Neighborhood safety indicators track around the national middle, with metro positioning that sits in the mid-pack (crime rank 55 out of 134 metro neighborhoods). Property and violent offense rates are below national medians, but recent year-over-year declines—particularly strong in both categories—point to improving conditions relative to prior periods. For investors, this suggests monitoring remains prudent while recognizing a favorable directional trend rather than a static risk profile.
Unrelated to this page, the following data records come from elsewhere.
(* ===== verification/TinyPrintf.v ===== *)
(** The formatted output of the firmware: tiny_printf.c (the same code in
    both firmware trees).  The buffer that the functions fill is the program
    state; the system call [_write] is a parameter. *)
From S2P Require Import Prelude.

(** ** The buffer: what was written to it, and its size in bytes. *)
Record pbuf : Type := Pbuf { pb_out : list Z; pb_cap : Z }.
(** [*buf++ = c]: undefined behaviour past the end. *)
Definition put (c : Z) : M pbuf unit := fun b =>
  if Z.of_nat (length (pb_out b)) <? pb_cap b
  then Ret tt (Pbuf (pb_out b ++ [u8 c]) (pb_cap b)) else Fault.
(** [*buf = 0], and the length of the string. *)
Definition put_end : M pbuf Z := fun b =>
  if Z.of_nat (length (pb_out b)) <? pb_cap b
  then Ret (Z.of_nat (length (pb_out b))) b else Fault.

(** The variable arguments: an [int] (as its 32 bits), or a string. *)
Inductive arg : Type := ArgInt (v : Z) | ArgStr (s : list Z).

(** [va_arg]: undefined when the argument is missing or of another type. *)
Definition va_int {S} (va : list arg) : M S (Z * list arg) :=
  match va with ArgInt v :: va => mret (v, va) | _ => fault end.
Definition va_str {S} (va : list arg) : M S (list Z * list arg) :=
  match va with ArgStr s :: va => mret (s, va) | _ => fault end.

(** Characters. *)
Definition ch_percent : Z := 37.
Definition ch_minus : Z := 45.
Definition ch_0 : Z := 48.
Definition ch_A : Z := 65.
Definition ch_X : Z := 88.
Definition ch_c : Z := 99.
Definition ch_d : Z := 100.
Definition ch_i : Z := 105.
Definition ch_s : Z := 115.
Definition ch_u : Z := 117.
Definition ch_x : Z := 120.
Definition ch_newline : Z := 10.

(** ** ts_itoa *)

(** [while (d/div >= base) div *= base;] *)
Definition itoa_scale_body (d base div : Z) : M pbuf (Z + Z) :=
  if base <=? d / div then mret (inl (s32 (div * base))) else mret (inr div).

(** The digit loop on [d] and [div]. *)
Definition itoa_digit_body (base : Z) (r : Z * Z) : M pbuf (Z * Z + unit) :=
  let '(d, div) := r in
  if negb (div =? 0) then
    let num := d / div in
    _ ← put (if 9 <? num then num - 10 + ch_A else num + ch_0);
    mret (inl (d mod div, div / base))
  else mret (inr tt).

Definition ts_itoa (d base : Z) : M pbuf unit :=
  div ← loop 33 (itoa_scale_body d base) 1;
  loop 34 (itoa_digit_body base) (d, div).

(** ** ts_formatstring *)

Fixpoint put_string (s : list Z) : M pbuf unit :=
  match s with
  | [] => mret tt
  | c :: s => _ ← put c; put_string s
  end.

(** [case 'd']: [val *= -1] overflows for the least integer. *)
Definition format_signed (v : Z) : M pbuf unit :=
  let val := s32 v in
  if val <? 0 then
    if val =? - 2 ^ 31 then fault
    else _ ← put ch_minus; ts_itoa (- val) 10
  else ts_itoa val 10.

(** The switch on the character after a percent sign. *)
Definition format_one (c : Z) (va : list arg) : M pbuf (list arg) :=
  if c =? ch_c then
    r ← va_int va; let '(v, va) := r in _ ← put v; mret va
  else if (c =? ch_d) || (c =? ch_i) then
    r ← va_int va; let '(v, va) := r in _ ← format_signed v; mret va
  else if c =? ch_s then
    r ← va_str va; let '(s, va) := r in _ ← put_string s; mret va
  else if c =? ch_u then
    r ← va_int va; let '(v, va) := r in _ ← ts_itoa (u32 v) 10; mret va
  else if (c =? ch_x) || (c =? ch_X) then
    r ← va_int va; let '(v, va) := r in _ ← ts_itoa (u32 v) 16; mret va
  else if c =? ch_percent then
    _ ← put ch_percent; mret va
  else mret va.

(** A percent sign at the end of the format makes the loop step over the
    terminator. *)
Fixpoint format_loop (fmt : list Z) (va : list arg) : M pbuf unit :=
  match fmt with
  | [] => mret tt
  | c :: fmt =>
      if c =? ch_percent then
        match fmt with
        | [] => fault
        | k :: fmt => va' ← format_one k va; format_loop fmt va'
        end
      else _ ← put c; format_loop fmt va
  end.

Definition ts_formatstring (fmt : list Z) (va : list arg) : M pbuf Z :=
  _ ← format_loop fmt va;
  put_end.

(** ** ts_formatlength *)
Definition length_one {S} (c : Z) (va : list arg) : M S (Z * list arg) :=
  if c =? ch_c then
    r ← va_int va; mret (1, snd r)
  else if (c =? ch_d) || (c =? ch_i) || (c =? ch_u) then
    r ← va_int va; mret (11, snd r)
  else if c =? ch_s then
    r ← va_str va; mret (Z.of_nat (length (fst r)), snd r)
  else if (c =? ch_x) || (c =? ch_X) then
    r ← va_int va; mret (8, snd r)
  else mret (1, va).

Fixpoint ts_formatlength {S} (fmt : list Z) (va : list arg) : M S Z :=
  match fmt with
  | [] => mret 0
  | c :: fmt =>
      if c =? ch_percent then
        match fmt with
        | [] => fault
        | k :: fmt =>
            r ← length_one k va; n ← ts_formatlength fmt (snd r); mret (fst r + n)
        end
      else n ← ts_formatlength fmt va; mret (1 + n)
  end.

(** Run on a local buffer of [cap] bytes: the string and its length. *)
Definition with_buffer {S A} (cap : Z) (m : M pbuf A) : M S (list Z * A) := fun s =>
  match m (Pbuf [] cap) with
  | Ret a b => Ret (pb_out b, a) s
  | Fault => Fault
  | Diverge => Diverge
  end.

(** ** The entry points *)
Section output.
Context {W : Type} (_write : Z -> list Z -> Z -> M W Z).

(** The caller's buffer has [cap] bytes. *)
Definition siprintf (cap : Z) (fmt : list Z) (va : list arg) : M W (list Z * Z) :=
  with_buffer cap (ts_formatstring fmt va).

Definition fiprintf (fd : Z) (fmt : list Z) (va : list arg) : M W Z :=
  length ← ts_formatlength fmt va;
  r ← with_buffer length (ts_formatstring fmt va);
  _write fd (fst r) (snd r).

Definition iprintf (fmt : list Z) (va : list arg) : M W Z :=
  length ← ts_formatlength fmt va;
  r ← with_buffer length (ts_formatstring fmt va);
  _write 1 (fst r) (snd r).

Definition EOF : Z := -1.

Definition fputs (s : list Z) (fd : Z) : M W Z :=
  let len := Z.of_nat (length s) in
  wlen ← _write fd s len;
  n ← _write fd [ch_newline] 1;
  mret (if wlen + n =? len + 1 then 0 else EOF).

Definition puts (s : list Z) : M W Z :=
  let len := Z.of_nat (length s) in
  numbytes ← _write 1 s len;
  n ← _write 1 [ch_newline] 1;
  mret (if numbytes + n =? len + 1 then 0 else EOF).

(** [count] elements of [size] bytes; [_write] answers an [int], which the
    division by the unsigned [size] takes modulo [2 ^ 32]. *)
Definition fwrite (buf : list Z) (size count fd : Z) : M W Z :=
  n ← _write fd buf (u32 (size * count));
  if size =? 0 then fault else mret (u32 n / size).
End output.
Proximity to Major Employers
Why invest?

This 50-unit, 2008-vintage asset offers competitive positioning against older neighborhood supply, with practical amenity access (top-ranked grocery and pharmacy availability in the metro) and a renter-heavy housing base that supports leasing durability. Based on commercial real estate analysis from WDSuite, neighborhood occupancy trends sit near the metro median, while the high share of renter-occupied units indicates a deeper tenant pipeline for stabilized operations.

Within a 3-mile radius, recent household growth and smaller average household sizes expand the potential renter pool and can support occupancy stability. Ownership costs appear relatively elevated versus local incomes, which often sustains reliance on rental housing and can help underpin retention for well-maintained properties. Key watch items include safety metrics that sit near the national middle but have improved meaningfully year over year, as well as limited park and café density that may temper certain lifestyle drivers.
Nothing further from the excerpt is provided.